- [WORK REQUIRED] From the line containing "cbn [dcheck mbind" down to the line containing "Z.opp_involutive, Hm1, Hm2." in the records below, reproduce every line exactly, ends included, and omit all others.

- [RECORDS TO PROCESS]
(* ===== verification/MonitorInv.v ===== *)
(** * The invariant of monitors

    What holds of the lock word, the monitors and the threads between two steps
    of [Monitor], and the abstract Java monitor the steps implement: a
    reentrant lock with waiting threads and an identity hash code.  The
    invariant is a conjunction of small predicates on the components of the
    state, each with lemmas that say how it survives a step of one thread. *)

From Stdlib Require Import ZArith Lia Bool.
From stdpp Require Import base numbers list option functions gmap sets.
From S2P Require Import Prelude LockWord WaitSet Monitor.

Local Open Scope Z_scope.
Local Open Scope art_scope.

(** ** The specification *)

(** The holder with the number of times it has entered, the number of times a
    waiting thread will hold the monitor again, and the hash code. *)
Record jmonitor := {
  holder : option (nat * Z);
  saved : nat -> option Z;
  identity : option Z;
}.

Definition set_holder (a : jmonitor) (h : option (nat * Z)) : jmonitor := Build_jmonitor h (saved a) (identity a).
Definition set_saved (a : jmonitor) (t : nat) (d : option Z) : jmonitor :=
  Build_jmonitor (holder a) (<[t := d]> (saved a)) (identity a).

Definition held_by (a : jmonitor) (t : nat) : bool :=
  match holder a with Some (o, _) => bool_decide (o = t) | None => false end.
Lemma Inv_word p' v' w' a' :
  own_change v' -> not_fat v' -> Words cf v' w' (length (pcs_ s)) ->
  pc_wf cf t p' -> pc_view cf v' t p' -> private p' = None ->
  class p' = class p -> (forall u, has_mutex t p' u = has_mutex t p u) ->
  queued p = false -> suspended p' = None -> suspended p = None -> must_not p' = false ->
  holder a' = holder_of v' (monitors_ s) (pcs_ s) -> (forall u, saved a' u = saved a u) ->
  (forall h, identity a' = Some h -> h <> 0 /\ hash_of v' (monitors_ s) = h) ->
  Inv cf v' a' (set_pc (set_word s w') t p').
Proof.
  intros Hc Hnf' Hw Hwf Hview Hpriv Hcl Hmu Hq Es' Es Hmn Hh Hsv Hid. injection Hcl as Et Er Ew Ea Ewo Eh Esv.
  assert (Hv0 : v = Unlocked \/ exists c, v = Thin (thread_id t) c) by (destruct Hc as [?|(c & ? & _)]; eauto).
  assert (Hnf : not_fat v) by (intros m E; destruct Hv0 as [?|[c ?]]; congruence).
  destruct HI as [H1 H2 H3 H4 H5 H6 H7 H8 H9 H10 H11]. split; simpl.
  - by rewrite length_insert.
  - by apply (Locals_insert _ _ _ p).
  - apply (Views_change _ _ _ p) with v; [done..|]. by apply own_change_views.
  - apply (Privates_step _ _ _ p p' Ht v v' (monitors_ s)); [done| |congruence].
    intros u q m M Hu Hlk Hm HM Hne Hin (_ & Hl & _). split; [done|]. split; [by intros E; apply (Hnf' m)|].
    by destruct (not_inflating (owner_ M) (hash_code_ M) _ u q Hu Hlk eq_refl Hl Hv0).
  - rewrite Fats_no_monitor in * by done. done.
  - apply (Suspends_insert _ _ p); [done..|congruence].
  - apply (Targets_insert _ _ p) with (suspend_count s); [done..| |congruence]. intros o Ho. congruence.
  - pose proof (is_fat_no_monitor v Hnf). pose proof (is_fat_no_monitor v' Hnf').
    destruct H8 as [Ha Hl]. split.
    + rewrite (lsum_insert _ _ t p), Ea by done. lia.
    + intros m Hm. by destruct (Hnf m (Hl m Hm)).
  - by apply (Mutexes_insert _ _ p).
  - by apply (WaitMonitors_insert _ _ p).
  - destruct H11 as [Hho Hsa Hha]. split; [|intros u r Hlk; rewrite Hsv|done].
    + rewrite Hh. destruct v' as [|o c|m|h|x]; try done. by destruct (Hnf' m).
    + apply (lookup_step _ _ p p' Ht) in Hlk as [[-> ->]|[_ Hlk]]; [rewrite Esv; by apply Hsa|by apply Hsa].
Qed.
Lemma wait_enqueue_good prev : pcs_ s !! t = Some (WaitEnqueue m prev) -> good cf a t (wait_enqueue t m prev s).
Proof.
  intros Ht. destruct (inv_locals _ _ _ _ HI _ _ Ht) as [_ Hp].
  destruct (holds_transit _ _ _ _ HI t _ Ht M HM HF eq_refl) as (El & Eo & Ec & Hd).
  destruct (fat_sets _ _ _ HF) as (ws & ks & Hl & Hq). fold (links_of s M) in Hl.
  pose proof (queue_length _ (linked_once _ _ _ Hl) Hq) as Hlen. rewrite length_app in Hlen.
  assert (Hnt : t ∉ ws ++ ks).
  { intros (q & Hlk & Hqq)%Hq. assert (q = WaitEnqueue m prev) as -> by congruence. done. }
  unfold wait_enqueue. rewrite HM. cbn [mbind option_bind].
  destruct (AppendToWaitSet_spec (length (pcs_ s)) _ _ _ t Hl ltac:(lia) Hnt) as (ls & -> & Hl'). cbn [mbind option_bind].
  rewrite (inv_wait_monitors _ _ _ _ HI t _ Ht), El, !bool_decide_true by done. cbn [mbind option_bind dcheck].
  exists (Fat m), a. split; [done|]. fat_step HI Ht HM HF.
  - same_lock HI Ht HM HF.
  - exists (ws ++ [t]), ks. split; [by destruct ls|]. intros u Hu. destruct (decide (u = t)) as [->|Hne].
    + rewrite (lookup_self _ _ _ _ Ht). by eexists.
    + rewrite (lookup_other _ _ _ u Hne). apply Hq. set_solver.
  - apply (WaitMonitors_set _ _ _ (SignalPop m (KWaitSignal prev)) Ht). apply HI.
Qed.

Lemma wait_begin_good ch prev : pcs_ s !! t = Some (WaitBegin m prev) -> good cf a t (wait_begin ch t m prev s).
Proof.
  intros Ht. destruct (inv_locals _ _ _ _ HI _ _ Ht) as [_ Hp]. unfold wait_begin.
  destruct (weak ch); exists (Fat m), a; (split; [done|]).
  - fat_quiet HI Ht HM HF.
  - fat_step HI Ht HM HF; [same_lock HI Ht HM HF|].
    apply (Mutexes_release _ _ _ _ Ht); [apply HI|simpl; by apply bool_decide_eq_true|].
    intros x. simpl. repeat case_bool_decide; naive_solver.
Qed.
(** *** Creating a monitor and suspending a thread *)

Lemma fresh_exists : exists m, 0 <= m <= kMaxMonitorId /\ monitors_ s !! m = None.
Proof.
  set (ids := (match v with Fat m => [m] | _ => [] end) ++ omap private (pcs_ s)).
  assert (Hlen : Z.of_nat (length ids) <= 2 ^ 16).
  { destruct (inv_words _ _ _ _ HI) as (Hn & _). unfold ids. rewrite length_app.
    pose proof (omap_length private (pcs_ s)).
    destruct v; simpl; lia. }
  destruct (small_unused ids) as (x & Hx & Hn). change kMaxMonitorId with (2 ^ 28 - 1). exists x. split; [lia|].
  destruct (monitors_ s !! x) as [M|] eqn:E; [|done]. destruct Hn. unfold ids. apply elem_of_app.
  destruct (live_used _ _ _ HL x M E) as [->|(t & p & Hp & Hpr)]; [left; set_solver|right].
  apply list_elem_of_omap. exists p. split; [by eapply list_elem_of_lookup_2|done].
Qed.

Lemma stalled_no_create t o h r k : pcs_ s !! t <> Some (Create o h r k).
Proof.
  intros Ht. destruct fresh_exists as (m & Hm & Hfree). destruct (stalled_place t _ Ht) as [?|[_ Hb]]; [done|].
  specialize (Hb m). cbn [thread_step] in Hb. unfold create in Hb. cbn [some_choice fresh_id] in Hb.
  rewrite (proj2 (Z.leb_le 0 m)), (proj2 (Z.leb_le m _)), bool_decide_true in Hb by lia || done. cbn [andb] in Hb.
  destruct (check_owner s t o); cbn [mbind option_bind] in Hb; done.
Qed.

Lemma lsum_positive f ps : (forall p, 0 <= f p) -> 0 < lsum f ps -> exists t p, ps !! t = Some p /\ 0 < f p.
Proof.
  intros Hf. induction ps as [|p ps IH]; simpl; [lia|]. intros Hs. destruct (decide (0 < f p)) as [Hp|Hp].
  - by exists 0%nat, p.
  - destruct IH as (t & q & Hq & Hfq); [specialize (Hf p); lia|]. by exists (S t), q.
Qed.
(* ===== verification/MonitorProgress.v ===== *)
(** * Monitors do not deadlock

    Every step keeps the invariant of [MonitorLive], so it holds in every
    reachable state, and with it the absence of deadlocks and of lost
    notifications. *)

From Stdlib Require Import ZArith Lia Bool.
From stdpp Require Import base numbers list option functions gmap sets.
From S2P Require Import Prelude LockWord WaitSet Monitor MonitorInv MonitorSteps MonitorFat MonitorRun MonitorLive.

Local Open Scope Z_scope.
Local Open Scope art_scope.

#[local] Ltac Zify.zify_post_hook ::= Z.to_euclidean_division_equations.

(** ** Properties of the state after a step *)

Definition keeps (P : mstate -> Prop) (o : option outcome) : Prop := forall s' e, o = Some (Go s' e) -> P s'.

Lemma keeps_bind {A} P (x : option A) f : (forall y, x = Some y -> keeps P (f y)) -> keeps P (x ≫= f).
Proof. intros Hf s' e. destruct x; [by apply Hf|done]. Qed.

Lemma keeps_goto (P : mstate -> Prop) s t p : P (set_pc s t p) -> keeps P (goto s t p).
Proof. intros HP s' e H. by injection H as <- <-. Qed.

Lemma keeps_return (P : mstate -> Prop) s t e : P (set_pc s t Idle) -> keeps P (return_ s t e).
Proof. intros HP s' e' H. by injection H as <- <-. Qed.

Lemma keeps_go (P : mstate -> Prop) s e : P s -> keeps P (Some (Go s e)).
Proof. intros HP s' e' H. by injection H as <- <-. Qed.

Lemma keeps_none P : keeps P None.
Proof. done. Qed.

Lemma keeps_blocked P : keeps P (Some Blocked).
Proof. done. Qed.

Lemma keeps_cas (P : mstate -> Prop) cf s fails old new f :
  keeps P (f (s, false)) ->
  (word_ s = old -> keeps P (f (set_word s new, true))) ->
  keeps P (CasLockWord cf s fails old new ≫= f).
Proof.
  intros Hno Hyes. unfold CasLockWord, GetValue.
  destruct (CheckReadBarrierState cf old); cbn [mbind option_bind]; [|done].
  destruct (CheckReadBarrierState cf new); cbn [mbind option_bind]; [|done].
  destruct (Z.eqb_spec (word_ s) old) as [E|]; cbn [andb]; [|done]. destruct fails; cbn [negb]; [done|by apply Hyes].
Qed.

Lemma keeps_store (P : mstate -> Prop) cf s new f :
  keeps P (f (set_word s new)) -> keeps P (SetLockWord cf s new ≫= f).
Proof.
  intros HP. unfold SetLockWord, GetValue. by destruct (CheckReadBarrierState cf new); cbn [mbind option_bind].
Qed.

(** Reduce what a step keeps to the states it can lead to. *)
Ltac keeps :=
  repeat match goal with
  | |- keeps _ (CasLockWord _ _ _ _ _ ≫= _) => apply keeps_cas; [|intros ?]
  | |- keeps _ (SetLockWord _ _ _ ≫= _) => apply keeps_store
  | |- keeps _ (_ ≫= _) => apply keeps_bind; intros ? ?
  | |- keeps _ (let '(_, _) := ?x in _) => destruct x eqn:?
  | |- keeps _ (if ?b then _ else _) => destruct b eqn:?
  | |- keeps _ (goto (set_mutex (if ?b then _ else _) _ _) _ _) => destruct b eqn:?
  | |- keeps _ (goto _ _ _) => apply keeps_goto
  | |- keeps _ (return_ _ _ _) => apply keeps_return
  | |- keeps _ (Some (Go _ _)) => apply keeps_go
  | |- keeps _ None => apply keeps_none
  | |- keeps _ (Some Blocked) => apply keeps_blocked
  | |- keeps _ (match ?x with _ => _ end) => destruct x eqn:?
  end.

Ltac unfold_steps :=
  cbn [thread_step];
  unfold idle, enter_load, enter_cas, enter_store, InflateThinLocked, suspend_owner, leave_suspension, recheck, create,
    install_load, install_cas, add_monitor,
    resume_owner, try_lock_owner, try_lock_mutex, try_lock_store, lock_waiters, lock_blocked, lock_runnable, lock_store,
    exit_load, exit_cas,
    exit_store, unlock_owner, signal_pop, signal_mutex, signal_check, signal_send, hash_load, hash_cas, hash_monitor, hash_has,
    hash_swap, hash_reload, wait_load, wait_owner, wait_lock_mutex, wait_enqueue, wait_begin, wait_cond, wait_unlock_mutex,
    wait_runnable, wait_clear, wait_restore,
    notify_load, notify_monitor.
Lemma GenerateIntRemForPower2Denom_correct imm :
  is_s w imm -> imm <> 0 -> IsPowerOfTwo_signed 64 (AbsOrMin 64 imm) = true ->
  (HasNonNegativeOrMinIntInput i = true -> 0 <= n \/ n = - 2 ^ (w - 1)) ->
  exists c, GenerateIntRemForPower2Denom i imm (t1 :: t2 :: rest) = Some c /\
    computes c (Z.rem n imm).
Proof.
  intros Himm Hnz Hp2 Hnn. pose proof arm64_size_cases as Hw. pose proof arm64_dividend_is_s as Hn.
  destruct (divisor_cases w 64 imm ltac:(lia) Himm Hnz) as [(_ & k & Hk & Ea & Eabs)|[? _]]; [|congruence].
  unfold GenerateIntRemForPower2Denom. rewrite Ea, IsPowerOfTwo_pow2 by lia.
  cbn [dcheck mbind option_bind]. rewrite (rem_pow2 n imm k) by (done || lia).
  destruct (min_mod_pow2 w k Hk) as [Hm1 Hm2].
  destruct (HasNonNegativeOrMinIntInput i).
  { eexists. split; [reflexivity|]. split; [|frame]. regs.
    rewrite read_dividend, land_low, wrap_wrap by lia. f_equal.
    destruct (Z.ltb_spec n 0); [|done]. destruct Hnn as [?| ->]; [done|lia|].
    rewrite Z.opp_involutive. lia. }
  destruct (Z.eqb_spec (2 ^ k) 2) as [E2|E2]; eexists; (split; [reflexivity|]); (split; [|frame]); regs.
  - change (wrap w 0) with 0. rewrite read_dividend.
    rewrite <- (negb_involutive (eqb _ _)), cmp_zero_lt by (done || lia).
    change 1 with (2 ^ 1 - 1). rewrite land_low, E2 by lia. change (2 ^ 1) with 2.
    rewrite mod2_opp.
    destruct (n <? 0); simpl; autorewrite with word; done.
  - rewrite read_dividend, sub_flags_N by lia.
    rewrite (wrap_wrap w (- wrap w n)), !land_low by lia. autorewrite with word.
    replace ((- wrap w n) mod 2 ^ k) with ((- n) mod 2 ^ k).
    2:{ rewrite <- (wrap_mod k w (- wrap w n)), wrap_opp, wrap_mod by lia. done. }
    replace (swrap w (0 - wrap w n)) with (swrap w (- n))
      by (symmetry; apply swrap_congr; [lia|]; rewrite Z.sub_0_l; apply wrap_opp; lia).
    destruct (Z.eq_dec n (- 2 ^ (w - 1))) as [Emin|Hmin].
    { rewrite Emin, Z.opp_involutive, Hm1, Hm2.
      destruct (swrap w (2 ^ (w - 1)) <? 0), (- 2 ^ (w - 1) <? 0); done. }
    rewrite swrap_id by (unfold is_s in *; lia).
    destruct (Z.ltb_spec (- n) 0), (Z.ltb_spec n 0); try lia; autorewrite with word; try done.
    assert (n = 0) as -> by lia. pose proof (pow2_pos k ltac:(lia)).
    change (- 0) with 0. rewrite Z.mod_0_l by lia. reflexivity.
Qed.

- [RESULT]
  cbn [dcheck mbind option_bind]. rewrite (rem_pow2 n imm k) by (done || lia).
  destruct (min_mod_pow2 w k Hk) as [Hm1 Hm2].
  destruct (HasNonNegativeOrMinIntInput i).
  { eexists. split; [reflexivity|]. split; [|frame]. regs.
    rewrite read_dividend, land_low, wrap_wrap by lia. f_equal.
    destruct (Z.ltb_spec n 0); [|done]. destruct Hnn as [?| ->]; [done|lia|].
    rewrite Z.opp_involutive. lia. }
  destruct (Z.eqb_spec (2 ^ k) 2) as [E2|E2]; eexists; (split; [reflexivity|]); (split; [|frame]); regs.
  - change (wrap w 0) with 0. rewrite read_dividend.
    rewrite <- (negb_involutive (eqb _ _)), cmp_zero_lt by (done || lia).
    change 1 with (2 ^ 1 - 1). rewrite land_low, E2 by lia. change (2 ^ 1) with 2.
    rewrite mod2_opp.
    destruct (n <? 0); simpl; autorewrite with word; done.
  - rewrite read_dividend, sub_flags_N by lia.
    rewrite (wrap_wrap w (- wrap w n)), !land_low by lia. autorewrite with word.
    replace ((- wrap w n) mod 2 ^ k) with ((- n) mod 2 ^ k).
    2:{ rewrite <- (wrap_mod k w (- wrap w n)), wrap_opp, wrap_mod by lia. done. }
    replace (swrap w (0 - wrap w n)) with (swrap w (- n))
      by (symmetry; apply swrap_congr; [lia|]; rewrite Z.sub_0_l; apply wrap_opp; lia).
    destruct (Z.eq_dec n (- 2 ^ (w - 1))) as [Emin|Hmin].
    { rewrite Emin, Z.opp_involutive, Hm1, Hm2.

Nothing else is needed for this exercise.